- Occupation: politician
- Political party: Democratic Progressive Party => Malawi Congress Party.

= Grezelder Jeffrey =

Malawian politician

Grezelder Jeffrey is a politician in Malawi. She was an MP for the Democratic Progressive Party rising to be Secretary General. In 2024 she joined the Malawi Congress Party and she was re-elected in 2025 in the Nkhotakota Chia constituency.

==Life==
She was elected as a member of the National Assembly for a constituency in Nkhotakota District in central Malawi. She became the party's Secretary General and she won unopposed in the primaries but she lost this seat in 2019. During the elections she had said that people should not vote for Ulema Msungama. She slandered him by saying that he had raped his cousin. In 2021 she was in the high court crying with remorse before the judge adjourned the court so that they could make an out of court settlement.

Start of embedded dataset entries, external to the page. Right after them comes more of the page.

Definition applyUpdate (op : BulkOp) (p : Product.t) : Product.t :=
  Product.mk (Product._id p) (Product.name p) (Product.price p)
             (Product.stock p + inc_stock op) (set_status op)
             (Product.farmer p) (Product.totalSold p + inc_totalSold op)
             (Product.totalValue p).

(** [Product.bulkWrite]: the updates run in order, each on the stored
    document with the filter's id; no [save] middleware runs. *)
Definition bulkWrite (ops : list BulkOp) (ps : gmap ObjectId Product.t)
  : gmap ObjectId Product.t :=
  fold_left (fun ps op => alter (applyUpdate op) (filter_id op) ps) ops ps.

Definition checkout (env : Env) (user : User.t) (db : DB) : Response * DB :=
  match carts db !! User._id user with
  | None => (mkResponse 400 (JMessage (Text "Cart is empty")), db)
  | Some cart =>
      let items := populateCart db cart in
      if (length items =? 0)%nat
      then (mkResponse 400 (JMessage (Text "Cart is empty")), db)
      else
        match buildOrderItems items 0 [] with
        | inl m => (mkResponse 400 (JMessage m), db)
        | inr (subtotal, orderItems) =>
            let deliveryFee := CartUtils.calculateDeliveryFee subtotal in
            let total := subtotal + deliveryFee in
            let order :=
              Order.mk (newId env) (User._id user) orderItems subtotal
                       deliveryFee total "placed" (now env) in
            if negb (Order.valid order) then (serverError, db)
            else
              let db1 := set_orders (orders db ++ [order]) db in
              match mapM bulkOp items with
              | None => (serverError, db1)
              | Some bulkOps =>
                  let db2 :=
                    if (length bulkOps =? 0)%nat then db1
                    else set_products (bulkWrite bulkOps (products db1)) db1 in
                  let cart' := Cart.mk (Cart.user cart) [] in
                  let db3 :=
                    set_carts (<[User._id user := cart']> (carts db2)) db2 in
                  (mkResponse 201 (JOrder order), db3)
              end
        end
  end.
(** Moving the pointer onto a layer and off it again, in any state the
    viewer reaches: the layer ends with its normal style and without the
    highlight, also when it was the highlighted one, while [currentFeature]
    is what it was; no other layer changes. *)
Theorem hover_round_trip (features : list feature) (es : list event)
  (i : nat) :
  let v := run features es in
  let v' := mouseout i (mouseover i v) in
  currentFeature v' = currentFeature v
  /\ length (objects v') = length (objects v)
  /\ (forall l', objects v' !! i = Some l' ->
        normal l' /\ highlighted l' = false
        /\ exists l, objects v !! i = Some l
                     /\ layer_feature l' = layer_feature l)
  /\ (forall j, j <> i -> objects v' !! j = objects v !! j).
Proof.
  intros v v'. pose proof (consistent_run features es) as Hv. fold v in Hv.
  split; [reflexivity|]. split; [|split].
  - unfold v', mouseout, mouseover. simpl.
    rewrite resetStyle_length, restyle_length. reflexivity.
  - intros l' Hl'. unfold v', mouseout, mouseover in Hl'. simpl in Hl'.
    destruct (resetStyle_inv _ _ _ _ Hl') as (l1 & Hl1 & Hf1 & Ho1).
    destruct (restyle_inv _ _ _ _ _ Hl1) as (l & Hl & Hf & Ho).
    rewrite decide_True in Ho1 by reflexivity.
    assert (Hr : recognised (props (layer_feature l1)) = true)
      by (rewrite Hf; apply (layers_recognised v Hv i l Hl)).
    destruct (reset_not_highlighted l1 l' Hr Ho1) as [Hh Hn].
    split; [|split; [exact Hh|]].
    + unfold normal. rewrite Hf1. exact Hn.
    + exists l. split; [exact Hl | congruence].
  - intros j Hj. unfold v', mouseout, mouseover. simpl.
    rewrite resetStyle_other, restyle_other by congruence. reflexivity.
Qed.

(** The highlight is lost by hovering: after a click on layer 0 and the
    pointer leaving it, no layer is highlighted and [currentFeature] is
    still layer 0. *)
Example highlight_lost_on_mouseout :
  let v := run sample_features [MouseOver 0; Click 0; MouseOut 0] in
  currentFeature v = Some 0
  /\ map highlighted (objects v) = [false; false; false].
Proof. vm_compute. split; reflexivity. Qed.

(** The four styles are closed under the three calls of [setStyle] the
    viewer makes on a layer. *)
Lemma four_styles_closed (n o : style) :
  complete n ->
  o = n \/ o = setStyle n hover_style \/ o = setStyle n highlight_style
  \/ o = setStyle (setStyle n highlight_style) hover_style ->
  setStyle o n = n
  /\ setStyle o highlight_style = setStyle n highlight_style
  /\ (setStyle o hover_style = setStyle n hover_style
      \/ setStyle o hover_style
         = setStyle (setStyle n highlight_style) hover_style).
Proof.
  intros Hn Ho. split; [apply setStyle_complete, Hn|].
  destruct n as [c fc fo w op da].
  destruct Ho as [-> | [-> | [-> | ->]]]; split; auto.
Qed.

Lemma four_styles_fixed (n o : style) :
  complete n ->
  o = n \/ o = setStyle n hover_style \/ o = setStyle n highlight_style
  \/ o = setStyle (setStyle n highlight_style) hover_style ->
  fillColor o = fillColor n /\ dashArray o = dashArray n
  /\ (color o = color n \/ color o = Some "#ffff00").
Proof.
  intros Hn Ho. destruct n as [c fc fo w op da].
  destruct Ho as [-> | [-> | [-> | ->]]]; simpl; auto.
Qed.

Section FourStyles.

Variable v : viewer.
Hypothesis Hv : consistent v.
Hypothesis H4 : forall i l, objects v !! i = Some l -> shows_one_of_four l.

Lemma restyled_four (i j : nat) (s : style) (l' : layer) :
  s = hover_style \/ s = highlight_style ->
  restyle i s (objects v) !! j = Some l' -> shows_one_of_four l'.
Proof.
  intros Hs Hl'. destruct (restyle_inv _ _ _ _ _ Hl') as (l & Hl & Hf & Ho).
  pose proof (H4 j l Hl) as Hl4. unfold shows_one_of_four in *.
  rewrite Hf, Ho. case_decide; [|exact Hl4].
  pose proof (layers_recognised v Hv j l Hl) as Hr.
  destruct (getFeatureStyle_recognised _ Hr) as [Hc _].
  destruct (four_styles_closed _ _ Hc Hl4) as (_ & Hh & Ho').
  destruct Hs as [-> | ->].
  - destruct Ho' as [-> | ->]; auto.
  - rewrite Hh. auto.
Qed.

Lemma reset_four (i j : nat) (l' : layer) :
  resetStyle i (objects v) !! j = Some l' -> shows_one_of_four l'.
Proof.
  intros Hl'. destruct (resetStyle_inv _ _ _ _ Hl') as (l & Hl & Hf & Ho).
  pose proof (H4 j l Hl) as Hl4. unfold shows_one_of_four in *.
  rewrite Hf, Ho. case_decide; [|exact Hl4].
  pose proof (layers_recognised v Hv j l Hl) as Hr.
  destruct (getFeatureStyle_recognised _ Hr) as [Hc _].
  left. apply setStyle_complete, Hc.
Qed.

End FourStyles.

Lemma four_styles_fire (e : event) (v : viewer) :
  consistent v ->
  (forall i l, objects v !! i = Some l -> shows_one_of_four l) ->
  forall i l, objects (fire e v) !! i = Some l -> shows_one_of_four l.
Proof.
  intros Hv H4. destruct e as [k|k|k| |X]; simpl;
    try (destruct (Nat.ltb k (length (objects v))); [|exact H4]).
  - intros i l Hl. unfold highlightFeature in Hl. simpl in Hl.
    destruct (currentFeature v) as [c|].
    + apply (restyled_four (mouseout c v) (consistent_mouseout v Hv c))
        with (i := k) (j := i) (s := highlight_style); auto.
      intros j l0. apply (reset_four v Hv H4).
    + apply (restyled_four v Hv H4 k i highlight_style); auto.
  - intros i l Hl. apply (restyled_four v Hv H4 k i hover_style); auto.
  - intros i l Hl. apply (reset_four v Hv H4 k i). exact Hl.
  - unfold resetView. destruct (currentFeature v) as [c|]; [|exact H4].
    intros i l Hl. apply (reset_four v Hv H4 c i). exact Hl.
  - unfold redisplay.
    destruct (displayFRALayers X) as [px|] eqn:Hpx; [|exact H4].
    intros i l Hl. simpl in Hl. apply lookup_app_Some in Hl.
    destruct Hl as [Hl|[_ Hl]]; [apply (H4 i l Hl)|].
    apply list_elem_of_lookup_2, list_elem_of_In in Hl.
    destruct (layersOf_recognised X px l Hpx Hl) as (f & -> & Hf).
    left. apply newLayer_options. exact Hf.
Qed.

Lemma four_styles_run (features : list feature) (es : list event) :
  forall i l, objects (run features es) !! i = Some l -> shows_one_of_four l.
Proof.
  unfold run.
  assert (H0 : consistent (loaded features)
               /\ forall i l, objects (loaded features) !! i = Some l ->
                    shows_one_of_four l).
  { split.
    - apply consistent_redisplay. split; intros i l Hl; discriminate Hl.
    - apply (four_styles_fire (Redisplay features)
               {| currentFeature := None; objects := [] |}).
      + split; intros i l Hl; discriminate Hl.
      + intros i l Hl. discriminate Hl. }
  revert H0. generalize (loaded features).
  induction es as [|e es IH]; intros v [Hv H4]; simpl; [exact H4|].
  apply IH. split; [apply consistent_fire, Hv|].
  apply four_styles_fire; assumption.
Qed.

At the end of 2023 she announced that the National Governing Council meeting of the DPP would be held of December 6. This was required because there was a court order requiring such a meeting to create an election. The situation became complex when the DPP's spokesperson, Shadric Namalomba, issues a contradictory statement. Namalomba claimed that all of the DPP's positions had timed our and Jeffrey was (and was not) the Secretary General.

At the start of 2024 she was the Central Region vice president and she was called before a disciplinary meeting of her party after she was accused, with others including Cecilia Chazama, of organising an unauthorised meeting. She did not attend. Jean Kalilani led the disciplinary committee but they did not move to punish her quickly and this led to speculation in the media.

In 2024, she left the Democratic Progressive Party to join the Malawi Congress Party. Jeffrey explained her move to the MCP as being like a marriage. Her marriage to the DPP was over and she was returning "to the father". She was elected in the Nkhotakota Chia constituency with 10,441 votes in the 2025 election.